_WORK REQUIRED_.
Once the line with "generation, and every" is found in the entries below, print it and each following line exactly, stopping after the line with "(** Every slot"; print nothing else.
☆ ☆ ☆ ☆
(* ===== verification/GcInvariant.v ===== *)
(** * GcInvariant: the heap invariant and the collectors

    [heap_ok] is what the mutator and the collectors maintain between them: no
    dangling pointer anywhere in the heap, every object on the list of its
    generation, and every pointer from an old to a young object found by the
    scan of the remembered set.  A major collection keeps exactly what is
    reachable; a minor one keeps at least that, and promotes it. *)

From S2P Require Import Prelude GcHeap GcMark GcMarkOk GcSweep GcSweepOk.
From Stdlib Require Import ZArith Lia Bool List.
From stdpp Require Import base numbers list gmap sets.

Local Open Scope Z_scope.
Local Open Scope c_scope.

(** An Array or Hash holds at most [capacity] slots. *)
Definition container_ok (p : Payload) : Prop :=
  match p with
  | ARRAY values capacity _ => (length values <= capacity)%nat
  | HASH entries capacity _ _ => (length entries <= capacity)%nat
  | _ => True
  end.

(** The values of each slot of a container, the unit of a dirty card. *)
Definition slots (p : Payload) : list (list Value) :=
  match p with
  | ARRAY values _ _ => (fun v => [v]) <$> values
  | HASH entries _ _ _ => entry_values <$> entries
  | _ => []
  end.

(** Card [c] of a table is dirty. *)
Definition dirty (cards : option (list bool)) (c : nat) : Prop :=
  exists table, cards = Some table /\ table !! c = Some true.

(** Every slot of a container that points to [c] has its card dirty. *)
Definition covered (p : Payload) (c : Addr) : Prop :=
  forall i vs, slots p !! i = Some vs -> c ∈ pointers vs ->
    dirty (payload_cards p) (i / CARD_SIZE)%nat.

(** A reachable object, whatever its generation. *)
Abbreviation reachable := (reached false).

Section Invariant.
Context `{Layout}.

Record heap_ok (vm : Vm) : Prop := {
  h_closed : heap_closed (fibers vm) (objects vm);
  h_roots : roots_closed vm;
  h_unmarked : all_unmarked (objects vm);
  h_lists : NoDup (young_objects vm ++ old_objects vm);
  h_young : forall a, a ∈ young_objects vm <->
    exists o, objects vm !! a = Some o /\ old o = false;
  h_old : forall a, a ∈ old_objects vm <->
    exists o, objects vm !! a = Some o /\ old o = true;
  h_remembered_set : NoDup (remembered_set vm);
  h_remembered : forall a, a ∈ remembered_set vm <->
    exists o, objects vm !! a = Some o /\ remembered o = true;
  h_remembered_old : forall a o, objects vm !! a = Some o -> remembered o = true -> old o = true;
  (* an old object with a young child is remembered, the cards of its slots dirty *)
  h_barrier : forall a o c, objects vm !! a = Some o -> old o = true ->
    c ∈ children (fibers vm) o -> is_old (objects vm) c = false ->
    remembered o = true /\ covered (payload o) c;
  h_containers : forall a o, objects vm !! a = Some o -> container_ok (payload o);
  h_owner : forall a b o p id, objects vm !! a = Some o -> objects vm !! b = Some p ->
    payload o = FIBER (Some id) -> payload p = FIBER (Some id) -> a = b;
  (* the handle of a running or queued fiber is a root: its resumer holds it *)
  h_pinned : forall id a o,
    id ∈ running_fibers (roots vm) ++ default [] (root_queue (roots vm)) ->
    objects vm !! a = Some o -> payload o = FIBER (Some id) ->
    a ∈ pointers (root_values (fibers vm) (roots vm));
  h_bytes : bytes_exact vm;
  h_pools : pools_ok vm;
}.
End Invariant.

(** ** Cards *)

Lemma slot_values (p : Payload) i vs : slots p !! i = Some vs ->
  vs ⊆ card_values p (i / CARD_SIZE).
Proof.
  intros Hi v Hv.
  assert (Hslice : forall {A} (l : list A) x, l !! i = Some x ->
    x ∈ card_slice (i / CARD_SIZE) l).
  { intros A l x Hx. pose proof (lookup_lt_Some _ _ _ Hx). unfold card_slice.
    pose proof (Nat.div_mod_eq i CARD_SIZE). pose proof (Nat.mod_upper_bound i CARD_SIZE).
    unfold CARD_SIZE in *. apply elem_of_take. exists (i mod 64)%nat.
    rewrite lookup_drop. split; [rewrite <-Hx; f_equal; lia|lia]. }
  destruct p; simpl in *; try done; rewrite list_lookup_fmap in Hi.
  - destruct (values !! i) as [x|] eqn:E; [|done]. simpl in Hi. injection Hi as <-.
    apply list_elem_of_singleton in Hv as ->. by apply Hslice.
  - destruct (entries !! i) as [x|] eqn:E; [|done]. simpl in Hi. injection Hi as <-.
    apply list_elem_of_bind. exists x. split; [done|]. by apply Hslice.
Qed.

Lemma slots_values fs p cards v : payload_cards p = Some cards ->
  v ∈ payload_values fs p -> exists i vs, slots p !! i = Some vs /\ v ∈ vs.
Proof.
  intros Hc Hv. destruct p; simpl in *; try done.
  - apply list_elem_of_lookup in Hv as [i Hi]. exists i, [v].
    rewrite list_lookup_fmap, Hi. split; [done|]. by constructor.
  - apply list_elem_of_bind in Hv as (e & Hv & He).
    apply list_elem_of_lookup in He as [i Hi]. exists i, (entry_values e).
    by rewrite list_lookup_fmap, Hi.
Qed.

Lemma slot_bound p i vs : container_ok p -> slots p !! i = Some vs ->
  (i < payload_capacity p)%nat.
Proof.
  intros Hc Hi. apply lookup_lt_Some in Hi.
  destruct p; simpl in *; try lia; rewrite length_fmap in Hi; lia.
Qed.

Lemma card_in_capacity i capacity :
  (i < capacity)%nat -> (i / CARD_SIZE < cards_of_capacity capacity)%nat.
Proof.
  unfold cards_of_capacity, CARD_SIZE. intros Hi.
  pose proof (Nat.div_mod_eq i 64). pose proof (Nat.mod_upper_bound i 64).
  pose proof (Nat.div_mod_eq (capacity + 64 - 1) 64).
  pose proof (Nat.mod_upper_bound (capacity + 64 - 1) 64). lia.
Qed.

Lemma card_dirty_lookup p cards c : payload_cards p = Some cards ->
  card_dirty p c = default false (cards !! c).
Proof. intros Ec. unfold card_dirty. by rewrite Ec. Qed.

(** A covered child is found by the scan. *)
Lemma covered_found fs p c :
  container_ok p -> covered p c -> c ∈ pointers (payload_values fs p) ->
  c ∈ remembered_pointers fs p.
Proof.
  intros Hk Hcov Hc. unfold remembered_pointers.
  destruct (payload_cards p) as [cards|] eqn:Ec; [|done].
  unfold pointers in Hc. apply list_elem_of_omap in Hc as (v & Hv & Hp).
  destruct (slots_values fs p cards v Ec Hv) as (i & vs & Hi & Hvs).
  assert (Hcv : c ∈ pointers vs) by (unfold pointers; apply list_elem_of_omap; eauto).
  destruct (Hcov i vs Hi Hcv) as (cards' & Ec' & Hd). rewrite Ec in Ec'. injection Ec' as <-.
  pose proof (lookup_lt_Some _ _ _ Hd).
  pose proof (card_in_capacity _ _ (slot_bound p i vs Hk Hi)).
  unfold dirty_pointers. apply list_elem_of_bind. exists (i / CARD_SIZE)%nat. split.
  - rewrite (card_dirty_lookup _ _ _ Ec), Hd. cbn [default from_option].
    eapply pointers_subset; [by eapply slot_values|done].
  - apply elem_of_seq. lia.
Qed.

(** ** Reachability *)

Lemma reached_in vm minor a : reached minor vm a -> is_Some (objects vm !! a).
Proof. intros (r & _ & Ht). by destruct (traced_end _ _ _ _ _ Ht). Qed.

Lemma reached_child vm a o c :
  heap_closed (fibers vm) (objects vm) ->
  reachable vm a -> objects vm !! a = Some o -> c ∈ children (fibers vm) o -> reachable vm c.
Proof.
  intros Hc (r & Hr & Ht) Ho Hin. exists r. split; [done|]. eapply traced_step; [exact Ht| | |done].
  - unfold kids. by rewrite Ho.
  - by apply (Hc _ _ Ho).
Qed.

(** Two heaps in which the reachable objects have the same children. *)
Record same_reach (vm vm' : Vm) : Prop := {
  sr_roots : pointers (root_values (fibers vm') (roots vm')) =
             pointers (root_values (fibers vm) (roots vm));
  sr_in : forall a, reachable vm a -> is_Some (objects vm' !! a);
  sr_kids : forall a, reachable vm a ->
    kids (fibers vm') (objects vm') a = kids (fibers vm) (objects vm) a;
}.

Lemma same_reach_iff vm vm' a : same_reach vm vm' -> heap_closed (fibers vm) (objects vm) ->
  roots_closed vm -> reachable vm' a <-> reachable vm a.
Proof.
  intros S Hc Hr. split.
  - intros (r & Hin & Ht). rewrite (sr_roots _ _ S) in Hin.
    assert (Hgo : reachable vm a); [|exact Hgo].
    induction Ht as [r Hs Ho|r b c Ht IH Hk Hs Ho].
    + exists r. split; [done|]. constructor; [by apply Hr|done].
    + specialize (IH Hin). rewrite (sr_kids _ _ S) in Hk by done. unfold kids in Hk.
      destruct (objects vm !! b) as [o|] eqn:E; [|by apply elem_of_nil in Hk].
      by eapply reached_child.
  - intros (r & Hin & Ht). exists r. split; [by rewrite (sr_roots _ _ S)|].
    assert (Hrr : reachable vm r).
    { exists r. split; [done|]. by eapply traced_start. }
    induction Ht as [r Hs Ho|r b c Ht IH Hk Hs Ho].
    + constructor; [by apply (sr_in _ _ S)|done].
    + assert (Hb : reachable vm b) by (exists r; by split).
      eapply traced_step; [by apply IH| | |done].
      * by rewrite (sr_kids _ _ S).
      * apply (sr_in _ _ S). exists r. split; [done|]. by eapply traced_step.
Qed.

(** The root walk reads only the running and queued fibers. *)
Lemma root_values_agree fs fs' r :
  (forall id, id ∈ running_fibers r ++ default [] (root_queue r) -> fs' !! id = fs !! id) ->
  root_values fs' r = root_values fs r.
Proof.
  intros Hf. unfold root_values.
  assert (E1 : resumer_values fs' (running_fibers r) = resumer_values fs (running_fibers r)).
  { unfold resumer_values. apply Forall_bind_ext, Forall_forall. intros id Hid.
    rewrite Hf; [done|]. apply elem_of_app. by left. }
  assert (E2 : from_option (queue_values fs') [] (root_queue r) =
               from_option (queue_values fs) [] (root_queue r)).
  { destruct (root_queue r) as [q|]; [|done]. simpl in *.
    unfold queue_values. apply Forall_bind_ext, Forall_forall. intros id Hid.
    rewrite Hf; [done|]. apply elem_of_app. by right. }
  by rewrite E1, E2.
Qed.

Lemma root_fibers_agree fs fs' r :
  (forall id, id ∈ running_fibers r ++ default [] (root_queue r) -> fs' !! id = fs !! id) ->
  root_fibers_ok fs r -> root_fibers_ok fs' r.
Proof.
  intros Hf [A B]. split; rewrite Forall_forall in *; intros id Hid.
  - rewrite Hf; [by apply A|]. apply elem_of_app. by left.
  - rewrite Hf; [by apply B|]. apply elem_of_app. right. by destruct (root_queue r).
Qed.

(** The children of an object that is not a swept fiber handle. *)
Lemma children_agree fs fs' o :
  (forall id, payload o = FIBER (Some id) -> fs' !! id = fs !! id) ->
  children fs' o = children fs o.
Proof.
  intros Hf. unfold children, payload_values.
  destruct (payload o) as [| | | | | | | | |[id|]| | | | | | | | | | | | | | | | | |]; try done.
  by rewrite Hf.
Qed.

Lemma fiber_ok_agree fs fs' o :
  (forall id, payload o = FIBER (Some id) -> fs' !! id = fs !! id) ->
  fiber_ok fs (payload o) -> fiber_ok fs' (payload o).
Proof.
  intros Hf. unfold fiber_ok.
  destruct (payload o) as [| | | | | | | | |[id|]| | | | | | | | | | | | | | | | | |]; try done.
  by rewrite Hf.
Qed.

Lemma filter_remembered_spec h set :
  Forall (fun a => is_Some (h !! a)) set ->
  filter_remembered h set = Some (marked_of h set).
Proof.
  induction 1 as [|a set [o Ho] _ IH]; [done|].
  cbn [filter_remembered]. rewrite Ho, IH. unfold marked_of. rewrite filter_cons.
  unfold is_marked. rewrite Ho. simpl. by destruct (marked o).
Qed.

Lemma remembered_pointers_agree fs fs' o :
  (forall id, payload o = FIBER (Some id) -> fs' !! id = fs !! id) ->
  remembered_pointers fs' (payload o) = remembered_pointers fs (payload o).
Proof.
  intros Hf. pose proof (children_agree fs fs' o Hf) as E. unfold children in E.
  unfold remembered_pointers. by rewrite E.
Qed.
☆ ☆ ☆ ☆
_ANSWER TO THE PROBLEM_.
    generation, and every pointer from an old to a young object found by the
    scan of the remembered set.  A major collection keeps exactly what is
    reachable; a minor one keeps at least that, and promotes it. *)

From S2P Require Import Prelude GcHeap GcMark GcMarkOk GcSweep GcSweepOk.
From Stdlib Require Import ZArith Lia Bool List.
From stdpp Require Import base numbers list gmap sets.

Local Open Scope Z_scope.
Local Open Scope c_scope.

(** An Array or Hash holds at most [capacity] slots. *)
Definition container_ok (p : Payload) : Prop :=
  match p with
  | ARRAY values capacity _ => (length values <= capacity)%nat
  | HASH entries capacity _ _ => (length entries <= capacity)%nat
  | _ => True
  end.

(** The values of each slot of a container, the unit of a dirty card. *)
Definition slots (p : Payload) : list (list Value) :=
  match p with
  | ARRAY values _ _ => (fun v => [v]) <$> values
  | HASH entries _ _ _ => entry_values <$> entries
  | _ => []
  end.

(** Card [c] of a table is dirty. *)
Definition dirty (cards : option (list bool)) (c : nat) : Prop :=
  exists table, cards = Some table /\ table !! c = Some true.

(** Every slot of a container that points to [c] has its card dirty. *)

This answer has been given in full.